• How to complete this task: Line count for "levenshtein": state how many lines of the data below include it, and output nothing more.

[Dataset items]
(* ===== verification/Boot.v ===== *)
(** * Start-up

    [crates/main/src/main.rs] up to the spawning of its tasks, and
    [BootManager::init] of [crates/common/src/manager/boot.rs]: one instance,
    the command line, the configuration in force, the driver.  The static
    [NETINFO_CONFIG] is read when it is first used. *)

From Stdlib Require Import Ascii.
From S2P Require Import Prelude RustStr Bytes Float Shell Host NetInfo TaskConf KernelModule HostInfo.

(** A part of the start that ends the process or goes on. *)
Inductive started (A : Type) := Exit (code : Z) | Go (a : A).
Arguments Exit {A} _.
Arguments Go {A} _.

Definition bind_go {S A B} (m : io S (started A)) (f : A -> io S (started B)) : io S (started B) := fun s =>
  match m s with
  | (Go a, s) => f a s
  | (Exit code, s) => (Exit code, s)
  end.

Lemma bind_go_Go {S A B} (m : io S (started A)) (f : A -> io S (started B)) s b s2 :
  bind_go m f s = (Go b, s2) -> exists a s1, m s = (Go a, s1) /\ f a s1 = (Go b, s2).
Proof. unfold bind_go. destruct (m s) as [[?|a] s1]; [done|eauto]. Qed.

(** ** The command line *)

Definition DEFAULT_PATH : string := "/opt/osec/".

(** An argument without its one or two dashes. *)
Definition option_name (arg : string) : option string :=
  match strip_prefix "--" arg with Some a => Some a | None => strip_prefix "-" arg end.

(** What one option does: the path it sets, or the exit code. *)
Definition option_value (key : string) (value : option string) : started string :=
  if bool_decide (key = "help") || bool_decide (key = "h") then Exit 0
  else if bool_decide (key = "version") || bool_decide (key = "V") then Exit 0
  else match value with
       | Some v => if bool_decide (key = "config") || bool_decide (key = "c") then Go v else Exit 1
       | None => Exit 1
       end.

(** The loop over the arguments; it ends at the first without a dash. *)
Fixpoint parse_args (argv : list string) (config_path : option string) : started (option string) :=
  match argv with
  | [] => Go config_path
  | a :: rest =>
    match option_name a with
    | None => Go config_path
    | Some arg =>
      match split_once "="%char arg, rest with
      | Some (key, value), _ =>
        match option_value key (Some (trim value)) with
        | Go p => parse_args rest (Some p)
        | Exit code => Exit code
        end
      | None, value :: rest =>
        match option_value arg (Some value) with
        | Go p => parse_args rest (Some p)
        | Exit code => Exit code
        end
      | None, [] =>
        match option_value arg None with
        | Go p => Go (Some p)
        | Exit code => Exit code
        end
      end
    end
  end.

(** [CONFIG_PATH], or else the command line, or else the default. *)
Definition config_dir (config_env : option string) (argv : list string) : started string :=
  match config_env with
  | Some p => Go p
  | None => match parse_args argv None with
            | Go p => Go (default DEFAULT_PATH p)
            | Exit code => Exit code
            end
  end.

(** ** The configuration *)

(** [c] with another path and driver. *)
Definition set_boot (path version : string) (c : NetInfoConfig) : NetInfoConfig := {|
  app_path := path; mid := mid c; ver := ver c; com_time := com_time c; cron_time := cron_time c;
  extortion_protect := extortion_protect c; extortion_switch := extortion_switch c;
  self_protect_switch := self_protect_switch c; fast_time := fast_time c;
  file_protect := file_protect c; file_switch := file_switch c; dynamic_switch := dynamic_switch c;
  log_ip_port := log_ip_port c; log_proto := log_proto c; log_sent := log_sent c;
  cli_port := cli_port c; module_switch := module_switch c; open_port_switch := open_port_switch c;
  proc_protect := proc_protect c; proc_switch := proc_switch c; scan_file_time := scan_file_time c;
  scan_proc_time := scan_proc_time c; server_ip_port := server_ip_port c; server_ip := server_ip c;
  server_port := server_port c; usb_protect := usb_protect c; usb_switch := usb_switch c;
  syslog_dns_switch := syslog_dns_switch c; syslog_outer_switch := syslog_outer_switch c;
  syslog_inner_switch := syslog_inner_switch c; syslog_process_switch := syslog_process_switch c;
  syslog_login_switch := syslog_login_switch c; internet_switch := internet_switch c;
  baseline_switch := baseline_switch c; baseline_time := baseline_time c;
  outreach_switch := outreach_switch c; outreach_time := outreach_time c;
  hardware_switch := hardware_switch c; hardware_time := hardware_time c; user_id := user_id c;
  dev_uid := dev_uid c; macid := macid c; ips := ips c; ifcfg := ifcfg c; os := os c;
  memsize := memsize c; cpu := cpu c; hdsize := hdsize c; auth := auth c; host_name := host_name c;
  mod_ver := version; arch_type := arch_type c; is_offline_mode := is_offline_mode c
|}.

Section boot.
Context {W : Type} `{Os W} `{Files W} `{Disk W}.
Context (levenshtein : string -> string -> nat) (dev_re : string -> option string).
Context (fixed_1 : f64 -> string) (read_bytes : string -> W -> result string (list Z)).
Context (new_v4 : W -> string) (md5_hex : list Z -> string).
(** [Ini::load(path)]. *)
Context (ini_load : string -> W -> result string (string -> string -> option string)).

Abbreviation st := (host W).

(** The static [NETINFO_CONFIG], at its first use. *)
Definition netinfo_static (config_env : option string) : io st (started NetInfoConfig) :=
  let path := default "/opt/osec" config_env +:+ "/net_info.ini" in
  there ← look (path_exists path);
  if negb (there : bool) then mret (Exit 1)
  else
    i ← look (ini_load path);
    match i with
    | Err _ => mret (Exit 1)
    | Ok i => c ← from_ini dev_re i; mret (Go c)
    end.

(** [BootManager::init]: the configuration in force. *)
Definition init (config_env : option string) (argv : list string) : io st (started NetInfoConfig) :=
  match config_dir config_env argv with
  | Exit code => mret (Exit code)
  | Go path =>
    i ← look (ini_load (path +:+ "/net_info.ini"));
    match i with
    | Err _ => mret (Exit 1)
    | Ok _ =>
      bind_go (netinfo_static config_env) (fun c =>
        c ← acquire fixed_1 read_bytes new_v4 md5_hex (set_boot path (mod_ver c) c);
        mret (Go c))
    end
  end.

(** ** The agent *)

Definition PID_FILE : string := "/var/run/osec_backend.pid".

Definition is_rocky_linux : io st bool :=
  look (fun w => match read_text "/etc/os-release" w with
                 | Ok content => contains "rocky" (to_lowercase content)
                 | Err _ => false
                 end).

(** Before the configuration is read. *)
Definition prepare_driver : io st unit :=
  rocky ← is_rocky_linux;
  if (rocky : bool) then mret tt
  else _ ← ensure_kernel_hold; _ ← unload_driver; mret tt.

(** The driver is loaded and its version written to the configuration; [None]
    while the loader still tries. *)
Definition load_driver (fuel : nat) (c : NetInfoConfig) : io st (option (started NetInfoConfig)) :=
  rocky ← is_rocky_linux;
  if (rocky : bool) then mret (Some (Go c))
  else
    r ← load_kernel_driver levenshtein fuel;
    match r with
    | None => mret None
    | Some Exits => mret (Some (Exit 1))
    | Some (Returns v) =>
      let c := set_boot (app_path c) (default "" (ok v)) c in
      _ ← to_ini (app_path c +:+ "/net_info.ini") c;
      mret (Some (Go c))
    end.

(** The driver and the configuration. *)
Definition boot_up (fuel : nat) (config_env : option string) (argv : list string)
    : io st (option (started NetInfoConfig)) :=
  _ ← prepare_driver;
  c ← init config_env argv;
  match c with
  | Exit code => mret (Some (Exit code))
  | Go c => load_driver fuel c
  end.

(** [main] up to its tasks, but for the logger. *)
Definition start_up (fuel : nat) (config_env : option string) (argv : list string) (pid : Z)
    : io st (option (started NetInfoConfig)) :=
  first ← single_instance PID_FILE pid;
  if negb (first : bool) then mret (Some (Exit 1)) else boot_up fuel config_env argv.

(** After the signal to end. *)
Definition shut_down : io st unit :=
  rocky ← is_rocky_linux;
  if (rocky : bool) then mret tt else _ ← unload_driver; mret tt.
End boot.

• Result of the exercise: 2